Activity – What you need to produce from the material below is an exact transcription of the lines from the one with "The computed next" through the one with "their destination, hop", both included, and no other line.

*** Extracted information Section Begins ***

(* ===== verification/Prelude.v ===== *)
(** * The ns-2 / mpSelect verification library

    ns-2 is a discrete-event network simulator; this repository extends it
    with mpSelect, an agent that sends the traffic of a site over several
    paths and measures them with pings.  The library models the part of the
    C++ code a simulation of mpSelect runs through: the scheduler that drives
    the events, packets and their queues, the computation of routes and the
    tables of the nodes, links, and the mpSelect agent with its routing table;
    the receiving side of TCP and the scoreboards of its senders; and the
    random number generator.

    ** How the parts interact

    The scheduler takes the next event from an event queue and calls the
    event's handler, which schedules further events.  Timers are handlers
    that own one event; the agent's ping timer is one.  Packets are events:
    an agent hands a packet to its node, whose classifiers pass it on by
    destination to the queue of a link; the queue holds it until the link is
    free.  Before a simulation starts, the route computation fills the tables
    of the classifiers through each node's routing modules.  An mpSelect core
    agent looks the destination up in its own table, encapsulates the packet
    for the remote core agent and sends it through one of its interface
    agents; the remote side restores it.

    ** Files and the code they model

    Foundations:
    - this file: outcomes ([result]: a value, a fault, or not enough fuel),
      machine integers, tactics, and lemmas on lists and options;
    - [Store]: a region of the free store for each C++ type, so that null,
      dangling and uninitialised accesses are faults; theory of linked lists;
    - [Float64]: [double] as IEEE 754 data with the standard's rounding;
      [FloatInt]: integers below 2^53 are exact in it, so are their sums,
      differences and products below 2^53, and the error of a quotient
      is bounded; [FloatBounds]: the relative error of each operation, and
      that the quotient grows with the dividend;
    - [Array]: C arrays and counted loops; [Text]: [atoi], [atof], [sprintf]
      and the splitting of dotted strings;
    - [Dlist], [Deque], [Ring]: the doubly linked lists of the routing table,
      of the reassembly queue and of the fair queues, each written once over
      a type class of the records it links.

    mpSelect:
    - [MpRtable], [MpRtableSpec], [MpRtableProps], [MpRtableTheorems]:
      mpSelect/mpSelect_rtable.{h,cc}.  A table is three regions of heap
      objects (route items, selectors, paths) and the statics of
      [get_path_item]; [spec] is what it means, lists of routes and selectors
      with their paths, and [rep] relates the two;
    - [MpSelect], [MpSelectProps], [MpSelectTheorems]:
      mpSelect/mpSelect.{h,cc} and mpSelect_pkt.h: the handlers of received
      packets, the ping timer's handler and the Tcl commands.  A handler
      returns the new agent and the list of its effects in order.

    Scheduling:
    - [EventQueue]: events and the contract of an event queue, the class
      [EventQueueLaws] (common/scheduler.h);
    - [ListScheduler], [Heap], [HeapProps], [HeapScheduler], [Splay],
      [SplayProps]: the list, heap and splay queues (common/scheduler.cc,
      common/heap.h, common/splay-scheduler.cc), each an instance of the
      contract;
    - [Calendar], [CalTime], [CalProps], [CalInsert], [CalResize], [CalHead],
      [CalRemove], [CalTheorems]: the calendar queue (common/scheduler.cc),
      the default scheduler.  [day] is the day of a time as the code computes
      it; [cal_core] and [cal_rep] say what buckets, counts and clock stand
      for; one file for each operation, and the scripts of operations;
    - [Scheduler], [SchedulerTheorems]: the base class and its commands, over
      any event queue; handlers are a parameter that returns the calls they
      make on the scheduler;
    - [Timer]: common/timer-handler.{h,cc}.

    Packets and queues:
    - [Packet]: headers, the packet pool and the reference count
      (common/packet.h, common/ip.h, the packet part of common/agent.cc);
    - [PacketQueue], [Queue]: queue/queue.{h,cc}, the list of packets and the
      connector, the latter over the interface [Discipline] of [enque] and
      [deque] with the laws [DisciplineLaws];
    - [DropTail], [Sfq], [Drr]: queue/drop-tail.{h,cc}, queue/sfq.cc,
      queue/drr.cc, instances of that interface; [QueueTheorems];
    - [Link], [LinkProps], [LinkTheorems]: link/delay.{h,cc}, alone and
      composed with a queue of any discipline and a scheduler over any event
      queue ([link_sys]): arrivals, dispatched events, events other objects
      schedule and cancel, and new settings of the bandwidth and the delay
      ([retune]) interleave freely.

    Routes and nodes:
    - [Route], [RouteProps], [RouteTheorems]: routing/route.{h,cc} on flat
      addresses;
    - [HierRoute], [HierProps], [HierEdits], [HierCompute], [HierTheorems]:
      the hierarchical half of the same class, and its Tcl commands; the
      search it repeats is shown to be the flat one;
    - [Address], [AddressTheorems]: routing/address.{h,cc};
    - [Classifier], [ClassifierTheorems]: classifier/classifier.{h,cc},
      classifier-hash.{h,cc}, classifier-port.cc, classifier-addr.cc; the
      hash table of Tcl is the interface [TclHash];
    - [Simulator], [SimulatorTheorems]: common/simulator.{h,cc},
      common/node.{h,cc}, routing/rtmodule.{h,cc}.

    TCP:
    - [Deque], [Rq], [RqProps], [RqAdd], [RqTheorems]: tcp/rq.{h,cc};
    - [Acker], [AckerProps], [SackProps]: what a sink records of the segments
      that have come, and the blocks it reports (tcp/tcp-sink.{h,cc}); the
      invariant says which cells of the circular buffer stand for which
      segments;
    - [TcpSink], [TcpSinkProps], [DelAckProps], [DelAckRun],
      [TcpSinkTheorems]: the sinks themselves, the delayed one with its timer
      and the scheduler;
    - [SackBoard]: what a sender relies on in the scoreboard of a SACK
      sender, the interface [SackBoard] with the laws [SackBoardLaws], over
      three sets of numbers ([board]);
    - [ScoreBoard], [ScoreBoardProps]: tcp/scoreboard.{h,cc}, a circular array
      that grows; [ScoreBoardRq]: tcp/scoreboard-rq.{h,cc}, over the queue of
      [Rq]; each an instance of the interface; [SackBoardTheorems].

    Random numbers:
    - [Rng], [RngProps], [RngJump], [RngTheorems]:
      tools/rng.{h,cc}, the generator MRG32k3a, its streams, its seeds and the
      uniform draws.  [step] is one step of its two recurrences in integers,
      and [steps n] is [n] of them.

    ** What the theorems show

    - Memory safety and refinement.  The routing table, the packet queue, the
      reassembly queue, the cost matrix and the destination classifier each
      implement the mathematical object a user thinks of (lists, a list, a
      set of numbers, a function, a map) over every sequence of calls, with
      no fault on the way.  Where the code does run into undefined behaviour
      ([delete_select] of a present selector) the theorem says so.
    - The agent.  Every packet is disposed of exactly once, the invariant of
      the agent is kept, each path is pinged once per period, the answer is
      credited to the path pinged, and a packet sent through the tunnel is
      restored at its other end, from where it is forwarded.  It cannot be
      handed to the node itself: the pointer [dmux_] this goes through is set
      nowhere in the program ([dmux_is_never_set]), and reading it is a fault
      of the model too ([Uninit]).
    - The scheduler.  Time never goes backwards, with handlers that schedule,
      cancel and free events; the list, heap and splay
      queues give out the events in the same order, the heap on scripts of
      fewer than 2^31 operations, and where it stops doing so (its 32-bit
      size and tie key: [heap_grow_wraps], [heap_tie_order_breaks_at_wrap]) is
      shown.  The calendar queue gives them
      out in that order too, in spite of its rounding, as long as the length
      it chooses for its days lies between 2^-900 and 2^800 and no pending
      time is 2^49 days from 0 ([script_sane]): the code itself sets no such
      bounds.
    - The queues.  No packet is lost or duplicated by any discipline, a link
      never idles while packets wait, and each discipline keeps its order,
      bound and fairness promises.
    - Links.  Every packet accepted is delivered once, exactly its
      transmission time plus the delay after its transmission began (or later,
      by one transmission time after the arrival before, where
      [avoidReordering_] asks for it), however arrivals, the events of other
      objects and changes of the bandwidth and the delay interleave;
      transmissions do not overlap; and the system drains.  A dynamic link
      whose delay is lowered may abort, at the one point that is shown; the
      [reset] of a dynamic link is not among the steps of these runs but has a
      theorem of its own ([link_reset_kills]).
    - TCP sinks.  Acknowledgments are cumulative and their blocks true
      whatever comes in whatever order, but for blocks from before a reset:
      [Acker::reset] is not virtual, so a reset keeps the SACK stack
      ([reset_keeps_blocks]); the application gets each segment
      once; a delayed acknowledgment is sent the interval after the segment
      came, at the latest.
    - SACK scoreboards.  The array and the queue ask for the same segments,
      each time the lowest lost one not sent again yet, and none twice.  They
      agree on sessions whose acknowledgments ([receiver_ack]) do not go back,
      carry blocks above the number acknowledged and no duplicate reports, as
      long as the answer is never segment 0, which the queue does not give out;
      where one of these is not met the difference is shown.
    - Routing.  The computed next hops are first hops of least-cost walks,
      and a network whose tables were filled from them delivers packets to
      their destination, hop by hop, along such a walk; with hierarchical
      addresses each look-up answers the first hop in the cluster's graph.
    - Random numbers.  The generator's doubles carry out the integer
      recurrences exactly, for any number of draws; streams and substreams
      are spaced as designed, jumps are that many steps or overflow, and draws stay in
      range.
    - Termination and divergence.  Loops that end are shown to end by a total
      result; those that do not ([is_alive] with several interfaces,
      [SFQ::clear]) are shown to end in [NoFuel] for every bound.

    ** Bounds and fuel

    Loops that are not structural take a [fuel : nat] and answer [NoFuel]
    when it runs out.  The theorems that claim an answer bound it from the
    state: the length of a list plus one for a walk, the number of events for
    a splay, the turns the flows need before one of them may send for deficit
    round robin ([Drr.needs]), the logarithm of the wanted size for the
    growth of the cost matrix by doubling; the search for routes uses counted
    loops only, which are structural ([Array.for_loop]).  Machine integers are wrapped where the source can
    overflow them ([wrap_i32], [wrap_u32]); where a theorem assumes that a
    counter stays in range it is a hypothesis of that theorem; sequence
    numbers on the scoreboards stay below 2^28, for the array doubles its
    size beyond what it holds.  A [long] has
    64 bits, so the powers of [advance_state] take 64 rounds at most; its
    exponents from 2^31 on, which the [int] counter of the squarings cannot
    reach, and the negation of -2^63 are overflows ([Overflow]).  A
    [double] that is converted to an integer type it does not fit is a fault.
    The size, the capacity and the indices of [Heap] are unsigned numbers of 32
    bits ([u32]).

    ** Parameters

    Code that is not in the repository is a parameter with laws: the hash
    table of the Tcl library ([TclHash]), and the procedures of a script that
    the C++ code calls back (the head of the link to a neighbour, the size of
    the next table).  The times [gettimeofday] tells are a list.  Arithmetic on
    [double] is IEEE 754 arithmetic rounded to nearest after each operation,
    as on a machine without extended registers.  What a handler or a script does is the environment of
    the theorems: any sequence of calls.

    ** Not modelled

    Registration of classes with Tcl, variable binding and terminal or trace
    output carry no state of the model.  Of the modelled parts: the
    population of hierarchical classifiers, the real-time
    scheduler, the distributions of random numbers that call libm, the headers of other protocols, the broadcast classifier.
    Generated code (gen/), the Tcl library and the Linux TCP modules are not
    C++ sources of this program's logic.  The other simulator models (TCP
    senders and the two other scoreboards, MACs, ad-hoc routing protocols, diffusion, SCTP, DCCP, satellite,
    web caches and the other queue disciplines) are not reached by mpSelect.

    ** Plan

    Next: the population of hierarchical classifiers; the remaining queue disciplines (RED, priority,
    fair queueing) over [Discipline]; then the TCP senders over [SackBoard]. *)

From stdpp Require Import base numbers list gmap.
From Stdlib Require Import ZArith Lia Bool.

*** Extracted information Section Ends ***
*** Extracted information Section Begins ***

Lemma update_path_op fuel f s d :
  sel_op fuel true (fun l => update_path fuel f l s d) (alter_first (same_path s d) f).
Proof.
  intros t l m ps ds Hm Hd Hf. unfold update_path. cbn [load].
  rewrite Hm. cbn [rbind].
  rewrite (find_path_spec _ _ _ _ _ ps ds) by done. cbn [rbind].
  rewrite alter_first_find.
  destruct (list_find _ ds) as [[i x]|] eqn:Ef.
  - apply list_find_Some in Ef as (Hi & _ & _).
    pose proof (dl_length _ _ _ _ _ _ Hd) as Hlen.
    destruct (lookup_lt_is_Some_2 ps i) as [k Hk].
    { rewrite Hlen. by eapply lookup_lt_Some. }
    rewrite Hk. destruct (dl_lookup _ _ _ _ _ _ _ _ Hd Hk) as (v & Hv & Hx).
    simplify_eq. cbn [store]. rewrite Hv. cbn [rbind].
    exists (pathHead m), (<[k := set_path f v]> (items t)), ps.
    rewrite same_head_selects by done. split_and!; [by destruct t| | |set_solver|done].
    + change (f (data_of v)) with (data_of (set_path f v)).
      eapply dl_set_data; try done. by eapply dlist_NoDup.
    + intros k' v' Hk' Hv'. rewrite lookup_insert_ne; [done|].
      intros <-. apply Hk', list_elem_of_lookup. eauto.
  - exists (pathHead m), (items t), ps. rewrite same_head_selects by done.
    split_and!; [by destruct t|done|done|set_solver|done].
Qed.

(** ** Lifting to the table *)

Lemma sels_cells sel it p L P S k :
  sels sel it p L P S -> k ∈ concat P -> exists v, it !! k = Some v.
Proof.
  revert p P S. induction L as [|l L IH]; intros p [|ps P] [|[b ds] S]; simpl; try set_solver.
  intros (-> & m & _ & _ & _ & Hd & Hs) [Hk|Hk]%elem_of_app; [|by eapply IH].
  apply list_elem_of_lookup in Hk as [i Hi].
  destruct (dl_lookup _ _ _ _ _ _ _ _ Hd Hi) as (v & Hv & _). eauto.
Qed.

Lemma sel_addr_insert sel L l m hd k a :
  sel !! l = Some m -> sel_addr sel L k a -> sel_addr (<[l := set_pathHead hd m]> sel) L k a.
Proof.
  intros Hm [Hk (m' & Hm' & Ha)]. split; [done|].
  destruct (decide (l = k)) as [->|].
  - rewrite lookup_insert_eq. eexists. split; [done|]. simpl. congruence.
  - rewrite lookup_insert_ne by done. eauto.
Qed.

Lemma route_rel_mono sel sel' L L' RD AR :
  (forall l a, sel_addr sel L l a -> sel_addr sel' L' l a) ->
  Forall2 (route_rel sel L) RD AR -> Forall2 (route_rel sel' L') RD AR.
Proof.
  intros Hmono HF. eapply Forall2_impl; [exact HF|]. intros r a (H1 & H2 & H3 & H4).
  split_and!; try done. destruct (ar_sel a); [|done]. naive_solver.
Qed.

*** Extracted information Section Ends ***

Answer to this problem –
    - Routing.  The computed next hops are first hops of least-cost walks,
      and a network whose tables were filled from them delivers packets to
      their destination, hop by hop, along such a walk; with hierarchical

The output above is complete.